╭──

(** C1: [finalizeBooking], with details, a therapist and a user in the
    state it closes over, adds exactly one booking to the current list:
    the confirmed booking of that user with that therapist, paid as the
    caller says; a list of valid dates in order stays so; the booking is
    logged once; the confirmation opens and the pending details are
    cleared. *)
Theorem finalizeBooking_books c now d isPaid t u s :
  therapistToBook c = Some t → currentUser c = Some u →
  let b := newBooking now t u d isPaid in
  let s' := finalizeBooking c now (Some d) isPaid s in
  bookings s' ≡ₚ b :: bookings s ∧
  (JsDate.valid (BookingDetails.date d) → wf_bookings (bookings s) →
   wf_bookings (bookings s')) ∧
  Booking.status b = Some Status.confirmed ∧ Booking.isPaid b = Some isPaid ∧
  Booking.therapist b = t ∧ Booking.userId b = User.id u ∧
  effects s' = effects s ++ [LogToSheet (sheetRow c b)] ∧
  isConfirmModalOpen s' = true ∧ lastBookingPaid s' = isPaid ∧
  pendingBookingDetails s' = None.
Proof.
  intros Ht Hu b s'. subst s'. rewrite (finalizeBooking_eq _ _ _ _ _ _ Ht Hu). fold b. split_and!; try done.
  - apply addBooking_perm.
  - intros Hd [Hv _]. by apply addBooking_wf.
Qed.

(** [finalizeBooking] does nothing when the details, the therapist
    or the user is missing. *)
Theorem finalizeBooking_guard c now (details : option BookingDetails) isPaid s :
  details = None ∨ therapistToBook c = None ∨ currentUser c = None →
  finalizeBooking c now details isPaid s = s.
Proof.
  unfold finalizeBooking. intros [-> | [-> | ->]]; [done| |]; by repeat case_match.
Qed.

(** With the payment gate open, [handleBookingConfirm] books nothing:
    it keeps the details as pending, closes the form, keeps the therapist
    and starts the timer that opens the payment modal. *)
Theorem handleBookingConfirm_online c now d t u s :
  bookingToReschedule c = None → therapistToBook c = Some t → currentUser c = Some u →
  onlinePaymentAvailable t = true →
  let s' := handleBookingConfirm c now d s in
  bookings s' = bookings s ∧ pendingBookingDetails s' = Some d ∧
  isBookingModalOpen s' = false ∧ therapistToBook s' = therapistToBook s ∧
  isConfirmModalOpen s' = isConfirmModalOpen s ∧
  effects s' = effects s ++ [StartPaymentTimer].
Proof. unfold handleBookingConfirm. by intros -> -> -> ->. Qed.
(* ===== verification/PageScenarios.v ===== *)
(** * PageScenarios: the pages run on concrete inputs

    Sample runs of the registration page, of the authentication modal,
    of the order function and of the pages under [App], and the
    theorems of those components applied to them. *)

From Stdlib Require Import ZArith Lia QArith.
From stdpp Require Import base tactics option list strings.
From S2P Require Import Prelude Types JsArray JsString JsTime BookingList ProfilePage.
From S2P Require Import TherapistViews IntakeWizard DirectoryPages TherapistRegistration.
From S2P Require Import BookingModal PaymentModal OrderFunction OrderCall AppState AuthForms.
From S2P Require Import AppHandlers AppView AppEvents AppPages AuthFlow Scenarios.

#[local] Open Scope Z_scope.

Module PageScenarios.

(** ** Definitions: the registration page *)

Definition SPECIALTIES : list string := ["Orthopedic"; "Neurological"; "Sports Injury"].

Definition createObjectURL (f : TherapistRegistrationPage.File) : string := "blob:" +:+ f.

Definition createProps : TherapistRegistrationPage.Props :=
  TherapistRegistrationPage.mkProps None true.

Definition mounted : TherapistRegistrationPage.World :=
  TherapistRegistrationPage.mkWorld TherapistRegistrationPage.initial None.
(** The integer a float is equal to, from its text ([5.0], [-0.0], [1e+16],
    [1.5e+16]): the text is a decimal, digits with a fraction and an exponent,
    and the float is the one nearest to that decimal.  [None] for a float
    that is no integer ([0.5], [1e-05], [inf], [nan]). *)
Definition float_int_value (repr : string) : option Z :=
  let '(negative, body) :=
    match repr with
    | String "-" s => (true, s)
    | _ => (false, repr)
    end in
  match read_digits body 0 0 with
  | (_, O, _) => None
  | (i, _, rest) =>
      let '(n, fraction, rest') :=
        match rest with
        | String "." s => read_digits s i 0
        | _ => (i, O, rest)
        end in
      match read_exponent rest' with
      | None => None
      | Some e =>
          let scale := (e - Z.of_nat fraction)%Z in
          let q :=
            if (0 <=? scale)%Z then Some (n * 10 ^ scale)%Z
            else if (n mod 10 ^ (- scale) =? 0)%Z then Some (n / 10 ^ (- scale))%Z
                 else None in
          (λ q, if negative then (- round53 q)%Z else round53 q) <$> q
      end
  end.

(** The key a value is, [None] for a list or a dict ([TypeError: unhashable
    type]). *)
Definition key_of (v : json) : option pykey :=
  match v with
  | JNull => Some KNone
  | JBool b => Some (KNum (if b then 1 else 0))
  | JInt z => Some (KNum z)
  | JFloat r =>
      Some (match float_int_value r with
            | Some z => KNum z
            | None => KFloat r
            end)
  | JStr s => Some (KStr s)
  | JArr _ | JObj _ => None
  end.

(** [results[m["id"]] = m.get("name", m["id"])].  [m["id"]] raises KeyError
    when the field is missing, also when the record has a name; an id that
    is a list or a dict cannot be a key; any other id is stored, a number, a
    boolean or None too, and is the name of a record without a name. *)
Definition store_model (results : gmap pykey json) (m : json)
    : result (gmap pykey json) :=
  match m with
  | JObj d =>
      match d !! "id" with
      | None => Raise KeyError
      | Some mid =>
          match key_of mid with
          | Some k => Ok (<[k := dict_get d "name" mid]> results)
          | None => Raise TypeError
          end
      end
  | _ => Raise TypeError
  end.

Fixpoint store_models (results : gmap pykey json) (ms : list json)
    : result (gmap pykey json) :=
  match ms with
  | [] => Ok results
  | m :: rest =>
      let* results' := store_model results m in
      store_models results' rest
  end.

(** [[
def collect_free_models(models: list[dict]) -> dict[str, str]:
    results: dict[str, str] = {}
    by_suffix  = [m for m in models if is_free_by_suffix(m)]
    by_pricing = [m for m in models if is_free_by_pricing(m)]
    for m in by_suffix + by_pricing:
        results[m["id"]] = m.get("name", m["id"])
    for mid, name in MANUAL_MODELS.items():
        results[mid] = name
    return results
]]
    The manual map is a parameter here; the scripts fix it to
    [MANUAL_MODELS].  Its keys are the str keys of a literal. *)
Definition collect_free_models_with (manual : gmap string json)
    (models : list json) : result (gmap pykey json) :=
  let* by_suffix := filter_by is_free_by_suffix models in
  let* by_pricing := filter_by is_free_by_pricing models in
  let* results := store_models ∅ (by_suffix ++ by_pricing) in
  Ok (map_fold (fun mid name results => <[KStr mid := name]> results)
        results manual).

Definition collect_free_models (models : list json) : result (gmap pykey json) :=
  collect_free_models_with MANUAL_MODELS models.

╰──

» HOW TO COMPLETE THIS TASK: Provide all the records again, word for word.

» THE COMPLETED TASK:
(** C1: [finalizeBooking], with details, a therapist and a user in the
    state it closes over, adds exactly one booking to the current list:
    the confirmed booking of that user with that therapist, paid as the
    caller says; a list of valid dates in order stays so; the booking is
    logged once; the confirmation opens and the pending details are
    cleared. *)
Theorem finalizeBooking_books c now d isPaid t u s :
  therapistToBook c = Some t → currentUser c = Some u →
  let b := newBooking now t u d isPaid in
  let s' := finalizeBooking c now (Some d) isPaid s in
  bookings s' ≡ₚ b :: bookings s ∧
  (JsDate.valid (BookingDetails.date d) → wf_bookings (bookings s) →
   wf_bookings (bookings s')) ∧
  Booking.status b = Some Status.confirmed ∧ Booking.isPaid b = Some isPaid ∧
  Booking.therapist b = t ∧ Booking.userId b = User.id u ∧
  effects s' = effects s ++ [LogToSheet (sheetRow c b)] ∧
  isConfirmModalOpen s' = true ∧ lastBookingPaid s' = isPaid ∧
  pendingBookingDetails s' = None.
Proof.
  intros Ht Hu b s'. subst s'. rewrite (finalizeBooking_eq _ _ _ _ _ _ Ht Hu). fold b. split_and!; try done.
  - apply addBooking_perm.
  - intros Hd [Hv _]. by apply addBooking_wf.
Qed.

(** [finalizeBooking] does nothing when the details, the therapist
    or the user is missing. *)
Theorem finalizeBooking_guard c now (details : option BookingDetails) isPaid s :
  details = None ∨ therapistToBook c = None ∨ currentUser c = None →
  finalizeBooking c now details isPaid s = s.
Proof.
  unfold finalizeBooking. intros [-> | [-> | ->]]; [done| |]; by repeat case_match.
Qed.

(** With the payment gate open, [handleBookingConfirm] books nothing:
    it keeps the details as pending, closes the form, keeps the therapist
    and starts the timer that opens the payment modal. *)
Theorem handleBookingConfirm_online c now d t u s :
  bookingToReschedule c = None → therapistToBook c = Some t → currentUser c = Some u →
  onlinePaymentAvailable t = true →
  let s' := handleBookingConfirm c now d s in
  bookings s' = bookings s ∧ pendingBookingDetails s' = Some d ∧
  isBookingModalOpen s' = false ∧ therapistToBook s' = therapistToBook s ∧
  isConfirmModalOpen s' = isConfirmModalOpen s ∧
  effects s' = effects s ++ [StartPaymentTimer].
Proof. unfold handleBookingConfirm. by intros -> -> -> ->. Qed.
(* ===== verification/PageScenarios.v ===== *)
(** * PageScenarios: the pages run on concrete inputs

    Sample runs of the registration page, of the authentication modal,
    of the order function and of the pages under [App], and the
    theorems of those components applied to them. *)

From Stdlib Require Import ZArith Lia QArith.
From stdpp Require Import base tactics option list strings.
From S2P Require Import Prelude Types JsArray JsString JsTime BookingList ProfilePage.
From S2P Require Import TherapistViews IntakeWizard DirectoryPages TherapistRegistration.
From S2P Require Import BookingModal PaymentModal OrderFunction OrderCall AppState AuthForms.
From S2P Require Import AppHandlers AppView AppEvents AppPages AuthFlow Scenarios.

#[local] Open Scope Z_scope.

Module PageScenarios.

(** ** Definitions: the registration page *)

Definition SPECIALTIES : list string := ["Orthopedic"; "Neurological"; "Sports Injury"].

Definition createObjectURL (f : TherapistRegistrationPage.File) : string := "blob:" +:+ f.

Definition createProps : TherapistRegistrationPage.Props :=
  TherapistRegistrationPage.mkProps None true.

Definition mounted : TherapistRegistrationPage.World :=
  TherapistRegistrationPage.mkWorld TherapistRegistrationPage.initial None.
(** The integer a float is equal to, from its text ([5.0], [-0.0], [1e+16],
    [1.5e+16]): the text is a decimal, digits with a fraction and an exponent,
    and the float is the one nearest to that decimal.  [None] for a float
    that is no integer ([0.5], [1e-05], [inf], [nan]). *)
Definition float_int_value (repr : string) : option Z :=
  let '(negative, body) :=
    match repr with
    | String "-" s => (true, s)
    | _ => (false, repr)
    end in
  match read_digits body 0 0 with
  | (_, O, _) => None
  | (i, _, rest) =>
      let '(n, fraction, rest') :=
        match rest with
        | String "." s => read_digits s i 0
        | _ => (i, O, rest)
        end in
      match read_exponent rest' with
      | None => None
      | Some e =>
          let scale := (e - Z.of_nat fraction)%Z in
          let q :=
            if (0 <=? scale)%Z then Some (n * 10 ^ scale)%Z
            else if (n mod 10 ^ (- scale) =? 0)%Z then Some (n / 10 ^ (- scale))%Z
                 else None in
          (λ q, if negative then (- round53 q)%Z else round53 q) <$> q
      end
  end.

(** The key a value is, [None] for a list or a dict ([TypeError: unhashable
    type]). *)
Definition key_of (v : json) : option pykey :=
  match v with
  | JNull => Some KNone
  | JBool b => Some (KNum (if b then 1 else 0))
  | JInt z => Some (KNum z)
  | JFloat r =>
      Some (match float_int_value r with
            | Some z => KNum z
            | None => KFloat r
            end)
  | JStr s => Some (KStr s)
  | JArr _ | JObj _ => None
  end.

(** [results[m["id"]] = m.get("name", m["id"])].  [m["id"]] raises KeyError
    when the field is missing, also when the record has a name; an id that
    is a list or a dict cannot be a key; any other id is stored, a number, a
    boolean or None too, and is the name of a record without a name. *)
Definition store_model (results : gmap pykey json) (m : json)
    : result (gmap pykey json) :=
  match m with
  | JObj d =>
      match d !! "id" with
      | None => Raise KeyError
      | Some mid =>
          match key_of mid with
          | Some k => Ok (<[k := dict_get d "name" mid]> results)
          | None => Raise TypeError
          end
      end
  | _ => Raise TypeError
  end.

Fixpoint store_models (results : gmap pykey json) (ms : list json)
    : result (gmap pykey json) :=
  match ms with
  | [] => Ok results
  | m :: rest =>
      let* results' := store_model results m in
      store_models results' rest
  end.

(** [[
def collect_free_models(models: list[dict]) -> dict[str, str]:
    results: dict[str, str] = {}
    by_suffix  = [m for m in models if is_free_by_suffix(m)]
    by_pricing = [m for m in models if is_free_by_pricing(m)]
    for m in by_suffix + by_pricing:
        results[m["id"]] = m.get("name", m["id"])
    for mid, name in MANUAL_MODELS.items():
        results[mid] = name
    return results
]]
    The manual map is a parameter here; the scripts fix it to
    [MANUAL_MODELS].  Its keys are the str keys of a literal. *)
Definition collect_free_models_with (manual : gmap string json)
    (models : list json) : result (gmap pykey json) :=
  let* by_suffix := filter_by is_free_by_suffix models in
  let* by_pricing := filter_by is_free_by_pricing models in
  let* results := store_models ∅ (by_suffix ++ by_pricing) in
  Ok (map_fold (fun mid name results => <[KStr mid := name]> results)
        results manual).

Definition collect_free_models (models : list json) : result (gmap pykey json) :=
  collect_free_models_with MANUAL_MODELS models.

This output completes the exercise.